What to do
In the entries below, the lines from the one with "assert (forall sh, sh" through the one with "- unfold shards. rewrite ring_shards_owners. apply ring_NoDup;" are to be copied exactly; both ends count.
+++ Supplied data +++
Lemma ring_placed nodes replicaN max gid start dur i ts status :
  nodes <> [] -> NoDup (map ni_ID nodes) -> 1 <= replicaN <= zlen nodes ->
  start <= ts < start + dur ->
  let shards := ring_shards nodes (Z.to_nat replicaN) max i (Z.to_nat (zlen nodes / replicaN)) in
  (forall sh, sh ∈ shards -> status !! si_ID sh = Some (mark (si_Owners sh) ∅)) ->
  placed nodes replicaN max ts dur status (mkGroup gid start (start + dur) zero_time shards zero_time).
Proof.
  intros Hne Hd Hr Ht shards Hs.
  assert (forall sh, sh ∈ shards -> max < si_ID sh /\ zlen (si_Owners sh) = replicaN) as He.
  { intros sh H. apply ring_shards_elem in H as [H1 H2]. unfold zlen. rewrite H2. lia. }
  assert (0 <= zlen nodes / replicaN) as Hq by (apply Z.div_pos; [apply zlen_nonneg|lia]).
  split; cbn [sgi_Shards sgi_StartTime sgi_EndTime].
  - assert (forall m j k n, length (ring_shards nodes k m j n) = n) as Hl.
    { intros m j k n. revert m j. induction n as [|n IH]; intros m j; cbn; [|rewrite IH]; reflexivity. }
    unfold zlen at 1, shards. rewrite Hl. lia.
  - apply Forall_forall. intros sh H. apply He, H.
  - apply Forall_forall. intros sh H. apply He, H.
  - unfold shards. rewrite ring_shards_owners. apply ring_NoDup; [exact Hd|].
    rewrite Nat2Z.inj_mul, !Z2Nat.id by lia. rewrite Z.mul_comm. apply Z.mul_div_le. lia.
  - unfold shards. rewrite ring_shards_owners. apply Forall_forall. intros o. apply ring_elem, Hne.
  - apply Forall_forall. intros sh H. eexists. split; [apply Hs, H|].
    intros o. rewrite mark_lookup, lookup_empty. reflexivity.
  - split; [exact Ht|reflexivity].
Qed.

Lemma policy_at_other f (p q : nat * nat) (m m' : mdata) :
  md_Databases m = md_Databases m' -> q <> p -> policy_at (alter_policy f p m) q = policy_at m' q.
Proof.
  intros E Hq. unfold policy_at, alter_policy. cbn. rewrite <- E. destruct p as [i j], q as [i' j']. cbn. destruct (decide (i' = i)) as [->|Hi].
  - rewrite list_lookup_alter_eq. destruct (md_Databases m !! i); [|reflexivity]. cbn. apply list_lookup_alter_ne. congruence.
  - rewrite list_lookup_alter_ne by congruence. reflexivity.
Qed.

(** C19 (functional). Creating a shard group for a timestamp no group covers
    places it: as many shards as there are nodes per replica, each with the
    wanted number of replicas, no node used twice in the group, every owner a
    data node that can read and write the shard; the group covers the
    timestamp and its shard ids are new.  Of the policy only the list of groups
    changes, by this group: its name, duration, replication and subscriptions
    are as before, and so are the other policies and databases and the statuses
    of older shards. *)
Theorem shard_group_placement (s : mstate) (database policy : string) (timestamp : Z)
    (p : nat * nat) (rpi : RetentionPolicyInfo) :
  let d := ms_data s in
  let nodes := d_DataNodes d in
  let replicaN := replicas (rp_ReplicaN rpi) (zlen nodes) in
  let max := md_MaxShardID (d_Data d) in
  nodes <> [] -> NoDup (map ni_ID nodes) ->
  RetentionPolicy (d_Data d) database policy = Ok (Some p) -> policy_at (d_Data d) p = Some rpi ->
  ShardGroupByTimestamp rpi timestamp = None -> 0 <= rp_ReplicaN rpi -> 0 < rp_ShardGroupDuration rpi ->
  0 <= max -> max + zlen nodes < 2 ^ 64 ->
  exists s' rpi' g,
    CreateShardGroup RetentionPolicy ShardGroupByTimestamp sort_groups database policy timestamp s = (Ok tt, s')
    /\ policy_at (d_Data (ms_data s')) p = Some rpi'
    /\ rp_ShardGroups rpi' ≡ₚ g :: rp_ShardGroups rpi
    /\ rpi' = set_ShardGroups (rp_ShardGroups rpi') rpi
    /\ (forall q, q <> p -> policy_at (d_Data (ms_data s')) q = policy_at (d_Data d) q)
    /\ placed nodes replicaN max timestamp (rp_ShardGroupDuration rpi) (ss_of s') g
    /\ forall id, id <= max -> ss_of s' !! id = ss_of s !! id.
Proof.
  intros d nodes replicaN max Hne Hd Hrp Hat Hts Hr Hdur Hmax Hlt.
  assert (0 < zlen nodes) as Hn.
  { unfold nodes in *. destruct (d_DataNodes d); [congruence|]. rewrite zlen_cons.
    pose proof (zlen_nonneg l). lia. }
  pose proof (replicas_bound (rp_ReplicaN rpi) (zlen nodes) Hr Hn) as HrN. fold replicaN in HrN.
  pose proof (Z.div_le_upper_bound (zlen nodes) replicaN (zlen nodes) ltac:(lia) ltac:(nia)) as Hle.
  assert (1 <= zlen nodes / replicaN) as Hge by (apply Z.div_le_lower_bound; lia).
  unfold CreateShardGroup. erewrite bind_ok by reflexivity. fold d nodes.
  destruct (Z.eqb_spec (zlen nodes) 0) as [H|_]; [lia|]. rewrite Hrp, Hat, Hts.
  fold replicaN. rewrite Z.quot_div_nonneg by lia. erewrite bind_ok by reflexivity.
  set (s1 := mkMS _ _ _). destruct (Z.ltb_spec (zlen nodes / replicaN) 0) as [H|_]; [lia|].
  destruct (run_create_shards (Z.to_nat (zlen nodes / replicaN)) s1 max) as (s2 & E2 & D2 & I2 & N2 & O2).
  { reflexivity. } { exact Hmax. } { rewrite Z2Nat.id by lia. lia. }
  erewrite bind_ok by exact E2.
  destruct I2 as [r Hr2]; [right; lia|].
  destruct (run_assign_all (Z.to_nat replicaN) nodes max (md_Index (d_Data d) mod zlen nodes)
              (Z.to_nat (zlen nodes / replicaN)) s2 r Hne Hr2 N2) as (s3 & E3 & D3 & S3 & F3).
  erewrite bind_ok by exact E3. set (g := mkGroup _ _ _ _ _ _).
  eexists _, (set_ShardGroups (sort_groups (rp_ShardGroups rpi ++ [g])) rpi), g.
  split; [reflexivity|]. split; [|split; [|split; [reflexivity|split; [|split]]]].
  - unfold same_data in D3. cbn [ms_data d_Data]. rewrite D3, D2. unfold policy_at, alter_policy. cbn.
    unfold policy_at in Hat. apply bind_Some in Hat as (db & Hdb & Hp).
    change (md_Databases (d_Data d)) with (md_Databases (d_Data (ms_data s))) in Hdb.
    erewrite list_lookup_alter_eq, Hdb. cbn. erewrite list_lookup_alter_eq, Hp. reflexivity.
  - cbn [rp_ShardGroups set_ShardGroups]. rewrite sort_groups_perm. rewrite Permutation_app_comm. reflexivity.
  - intros q Hq. unfold same_data in D3. cbn [ms_data d_Data]. rewrite D3, D2. apply policy_at_other; [reflexivity|exact Hq].
  - apply (ring_placed nodes replicaN max _ _ (rp_ShardGroupDuration rpi) (md_Index (d_Data d) mod zlen nodes)).
    + exact Hne.
    + exact Hd.
    + exact HrN.
    + apply Truncate_covers, Hdur.
    + exact S3.
  - intros id Hid. change (ss_of s1) with (ss_of s) in O2.
    transitivity (ss_of s3 !! id); [reflexivity|]. rewrite F3, O2 by lia. reflexivity.
Qed.
End Placement.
+++
Worked solution
  assert (forall sh, sh ∈ shards -> max < si_ID sh /\ zlen (si_Owners sh) = replicaN) as He.
  { intros sh H. apply ring_shards_elem in H as [H1 H2]. unfold zlen. rewrite H2. lia. }
  assert (0 <= zlen nodes / replicaN) as Hq by (apply Z.div_pos; [apply zlen_nonneg|lia]).
  split; cbn [sgi_Shards sgi_StartTime sgi_EndTime].
  - assert (forall m j k n, length (ring_shards nodes k m j n) = n) as Hl.
    { intros m j k n. revert m j. induction n as [|n IH]; intros m j; cbn; [|rewrite IH]; reflexivity. }
    unfold zlen at 1, shards. rewrite Hl. lia.
  - apply Forall_forall. intros sh H. apply He, H.
  - apply Forall_forall. intros sh H. apply He, H.
  - unfold shards. rewrite ring_shards_owners. apply ring_NoDup; [exact Hd|].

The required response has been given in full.